• BRIEF
Your answer must hold only the lines below from the line containing "handler and the" through the line containing "they are exact", each reproduced exactly.

==== PROVIDED DATA ====

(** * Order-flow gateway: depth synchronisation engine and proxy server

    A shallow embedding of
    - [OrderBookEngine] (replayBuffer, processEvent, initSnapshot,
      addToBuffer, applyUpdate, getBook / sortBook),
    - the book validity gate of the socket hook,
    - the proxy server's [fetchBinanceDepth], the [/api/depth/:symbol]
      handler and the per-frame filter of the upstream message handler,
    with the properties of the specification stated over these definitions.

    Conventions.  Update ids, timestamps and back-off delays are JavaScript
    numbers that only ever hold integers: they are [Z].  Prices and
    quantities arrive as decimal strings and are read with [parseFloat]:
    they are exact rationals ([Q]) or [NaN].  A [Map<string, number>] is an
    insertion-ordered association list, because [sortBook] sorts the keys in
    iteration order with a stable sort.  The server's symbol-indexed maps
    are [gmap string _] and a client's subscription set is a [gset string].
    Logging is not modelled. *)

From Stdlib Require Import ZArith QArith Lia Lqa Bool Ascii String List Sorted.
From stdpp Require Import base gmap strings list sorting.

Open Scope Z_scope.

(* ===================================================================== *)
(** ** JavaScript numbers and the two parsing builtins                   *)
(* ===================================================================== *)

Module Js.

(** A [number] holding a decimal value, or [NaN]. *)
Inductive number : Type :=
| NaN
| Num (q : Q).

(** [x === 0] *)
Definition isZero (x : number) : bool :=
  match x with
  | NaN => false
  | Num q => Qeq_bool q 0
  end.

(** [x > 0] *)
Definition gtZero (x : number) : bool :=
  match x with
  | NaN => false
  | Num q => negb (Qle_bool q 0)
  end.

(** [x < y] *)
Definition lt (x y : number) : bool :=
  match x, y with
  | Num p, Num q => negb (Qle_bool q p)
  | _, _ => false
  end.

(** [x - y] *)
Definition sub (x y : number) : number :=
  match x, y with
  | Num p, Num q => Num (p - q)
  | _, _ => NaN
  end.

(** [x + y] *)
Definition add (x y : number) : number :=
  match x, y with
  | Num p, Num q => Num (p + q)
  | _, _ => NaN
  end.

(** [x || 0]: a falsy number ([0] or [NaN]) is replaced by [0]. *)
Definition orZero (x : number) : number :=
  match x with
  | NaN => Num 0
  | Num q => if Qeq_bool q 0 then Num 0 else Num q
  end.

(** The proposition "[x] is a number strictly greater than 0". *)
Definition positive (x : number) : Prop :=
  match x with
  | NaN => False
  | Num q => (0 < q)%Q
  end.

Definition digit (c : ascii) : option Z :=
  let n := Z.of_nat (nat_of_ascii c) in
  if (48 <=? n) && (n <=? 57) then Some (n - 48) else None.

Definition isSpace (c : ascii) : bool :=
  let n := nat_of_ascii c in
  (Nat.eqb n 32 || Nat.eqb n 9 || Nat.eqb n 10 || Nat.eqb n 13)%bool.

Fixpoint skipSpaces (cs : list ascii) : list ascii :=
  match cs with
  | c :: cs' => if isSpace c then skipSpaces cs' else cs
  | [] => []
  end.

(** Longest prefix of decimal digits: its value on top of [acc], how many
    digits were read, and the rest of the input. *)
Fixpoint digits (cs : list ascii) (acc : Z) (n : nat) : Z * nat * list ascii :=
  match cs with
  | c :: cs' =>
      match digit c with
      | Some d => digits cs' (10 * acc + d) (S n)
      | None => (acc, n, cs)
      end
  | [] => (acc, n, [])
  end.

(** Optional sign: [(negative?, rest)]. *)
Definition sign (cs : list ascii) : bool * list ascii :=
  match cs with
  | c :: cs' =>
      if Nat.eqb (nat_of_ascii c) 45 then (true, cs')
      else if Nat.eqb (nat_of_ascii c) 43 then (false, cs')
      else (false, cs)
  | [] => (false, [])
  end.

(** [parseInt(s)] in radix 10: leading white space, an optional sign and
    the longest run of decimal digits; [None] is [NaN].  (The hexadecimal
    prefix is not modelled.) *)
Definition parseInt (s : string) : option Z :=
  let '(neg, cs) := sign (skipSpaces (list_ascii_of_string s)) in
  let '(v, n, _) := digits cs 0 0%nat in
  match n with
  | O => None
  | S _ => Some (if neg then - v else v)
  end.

====
==== PROVIDED DATA ====

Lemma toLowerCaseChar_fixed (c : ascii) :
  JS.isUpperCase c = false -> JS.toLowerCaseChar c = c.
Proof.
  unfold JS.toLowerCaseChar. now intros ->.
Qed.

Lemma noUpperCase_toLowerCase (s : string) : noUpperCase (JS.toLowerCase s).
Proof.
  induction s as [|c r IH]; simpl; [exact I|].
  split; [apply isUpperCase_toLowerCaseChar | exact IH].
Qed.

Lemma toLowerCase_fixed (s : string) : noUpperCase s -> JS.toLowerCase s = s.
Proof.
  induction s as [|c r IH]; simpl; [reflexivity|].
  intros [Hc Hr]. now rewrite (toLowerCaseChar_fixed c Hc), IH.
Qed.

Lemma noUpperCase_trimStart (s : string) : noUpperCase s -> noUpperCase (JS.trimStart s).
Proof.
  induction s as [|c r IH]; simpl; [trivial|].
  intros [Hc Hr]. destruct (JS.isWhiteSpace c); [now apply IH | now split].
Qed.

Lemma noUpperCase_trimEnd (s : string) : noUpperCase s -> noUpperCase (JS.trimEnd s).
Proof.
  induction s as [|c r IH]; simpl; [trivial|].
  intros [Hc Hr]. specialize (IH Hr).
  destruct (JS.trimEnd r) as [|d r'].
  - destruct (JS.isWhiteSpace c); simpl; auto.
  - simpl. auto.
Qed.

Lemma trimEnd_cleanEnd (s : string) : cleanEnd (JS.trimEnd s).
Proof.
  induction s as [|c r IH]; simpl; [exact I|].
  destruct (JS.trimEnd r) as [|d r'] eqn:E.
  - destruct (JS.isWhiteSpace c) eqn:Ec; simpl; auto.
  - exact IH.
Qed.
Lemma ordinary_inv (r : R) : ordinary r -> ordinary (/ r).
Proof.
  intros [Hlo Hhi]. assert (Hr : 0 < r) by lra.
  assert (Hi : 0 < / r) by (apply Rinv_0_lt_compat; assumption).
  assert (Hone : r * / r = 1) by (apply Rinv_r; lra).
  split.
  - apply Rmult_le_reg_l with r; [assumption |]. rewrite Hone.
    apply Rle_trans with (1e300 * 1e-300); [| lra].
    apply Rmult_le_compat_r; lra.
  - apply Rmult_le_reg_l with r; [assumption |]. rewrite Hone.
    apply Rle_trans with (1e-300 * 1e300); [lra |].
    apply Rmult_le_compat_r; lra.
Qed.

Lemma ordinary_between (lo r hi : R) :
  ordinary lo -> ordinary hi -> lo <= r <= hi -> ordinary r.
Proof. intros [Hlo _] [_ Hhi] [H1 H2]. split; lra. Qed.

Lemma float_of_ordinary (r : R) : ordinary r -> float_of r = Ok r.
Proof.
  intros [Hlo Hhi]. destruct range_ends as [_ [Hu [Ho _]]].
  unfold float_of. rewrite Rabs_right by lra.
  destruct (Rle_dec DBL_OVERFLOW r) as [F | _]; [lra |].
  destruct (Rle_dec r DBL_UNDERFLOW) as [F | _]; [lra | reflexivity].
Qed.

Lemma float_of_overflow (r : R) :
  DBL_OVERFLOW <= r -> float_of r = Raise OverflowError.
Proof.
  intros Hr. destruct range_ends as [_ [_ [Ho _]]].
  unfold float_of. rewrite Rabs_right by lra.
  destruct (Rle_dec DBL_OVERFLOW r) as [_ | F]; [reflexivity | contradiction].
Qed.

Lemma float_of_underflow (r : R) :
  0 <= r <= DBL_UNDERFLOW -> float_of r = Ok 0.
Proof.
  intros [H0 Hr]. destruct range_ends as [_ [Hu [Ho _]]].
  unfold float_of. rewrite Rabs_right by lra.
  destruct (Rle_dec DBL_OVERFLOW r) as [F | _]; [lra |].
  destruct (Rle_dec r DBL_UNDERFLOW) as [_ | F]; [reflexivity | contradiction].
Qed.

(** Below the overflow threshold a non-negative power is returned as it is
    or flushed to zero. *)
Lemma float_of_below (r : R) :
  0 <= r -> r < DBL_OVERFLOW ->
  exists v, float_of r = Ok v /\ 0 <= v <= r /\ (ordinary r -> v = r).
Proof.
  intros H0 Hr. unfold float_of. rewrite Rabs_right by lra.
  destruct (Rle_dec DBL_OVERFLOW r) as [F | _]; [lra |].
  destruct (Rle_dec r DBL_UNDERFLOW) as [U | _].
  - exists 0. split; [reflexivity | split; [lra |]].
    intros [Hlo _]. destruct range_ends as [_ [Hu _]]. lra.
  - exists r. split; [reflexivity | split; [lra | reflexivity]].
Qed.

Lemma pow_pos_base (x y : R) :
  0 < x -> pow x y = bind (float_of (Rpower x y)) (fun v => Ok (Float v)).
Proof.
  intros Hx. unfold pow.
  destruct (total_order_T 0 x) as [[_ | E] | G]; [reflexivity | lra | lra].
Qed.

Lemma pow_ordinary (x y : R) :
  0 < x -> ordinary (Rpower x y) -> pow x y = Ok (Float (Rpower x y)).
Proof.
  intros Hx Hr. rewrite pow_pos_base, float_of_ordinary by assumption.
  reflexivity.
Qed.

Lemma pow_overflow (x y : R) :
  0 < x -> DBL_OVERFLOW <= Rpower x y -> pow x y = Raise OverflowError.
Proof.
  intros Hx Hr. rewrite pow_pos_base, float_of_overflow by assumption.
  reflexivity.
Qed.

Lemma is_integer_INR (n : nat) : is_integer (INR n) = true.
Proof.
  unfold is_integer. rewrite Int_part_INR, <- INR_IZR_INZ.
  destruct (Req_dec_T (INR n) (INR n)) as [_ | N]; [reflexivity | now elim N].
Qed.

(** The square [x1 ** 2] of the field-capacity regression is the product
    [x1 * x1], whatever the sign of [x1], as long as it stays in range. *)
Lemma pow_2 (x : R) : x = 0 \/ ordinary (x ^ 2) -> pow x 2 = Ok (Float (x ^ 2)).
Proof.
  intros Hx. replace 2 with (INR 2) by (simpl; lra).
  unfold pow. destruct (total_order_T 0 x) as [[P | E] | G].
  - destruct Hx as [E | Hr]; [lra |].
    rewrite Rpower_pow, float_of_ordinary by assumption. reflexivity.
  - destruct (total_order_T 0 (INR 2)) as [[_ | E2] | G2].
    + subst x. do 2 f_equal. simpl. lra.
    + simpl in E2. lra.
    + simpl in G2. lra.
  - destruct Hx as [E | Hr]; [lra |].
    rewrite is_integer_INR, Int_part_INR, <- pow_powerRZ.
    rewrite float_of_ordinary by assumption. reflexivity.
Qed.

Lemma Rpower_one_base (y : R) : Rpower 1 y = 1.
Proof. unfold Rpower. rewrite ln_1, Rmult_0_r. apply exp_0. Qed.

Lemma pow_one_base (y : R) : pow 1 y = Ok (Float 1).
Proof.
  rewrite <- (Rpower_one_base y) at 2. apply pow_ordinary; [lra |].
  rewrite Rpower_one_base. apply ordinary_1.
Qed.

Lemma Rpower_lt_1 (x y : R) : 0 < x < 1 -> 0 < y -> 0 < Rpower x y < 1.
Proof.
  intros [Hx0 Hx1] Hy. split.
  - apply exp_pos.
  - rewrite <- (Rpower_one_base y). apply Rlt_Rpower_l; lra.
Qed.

====

• SOLUTION BELOW
      handler and the per-frame filter of the upstream message handler,
    with the properties of the specification stated over these definitions.

    Conventions.  Update ids, timestamps and back-off delays are JavaScript
    numbers that only ever hold integers: they are [Z].  Prices and
    quantities arrive as decimal strings and are read with [parseFloat]:
    they are exact rationals ([Q]) or [NaN].  A [Map<string, number>] is an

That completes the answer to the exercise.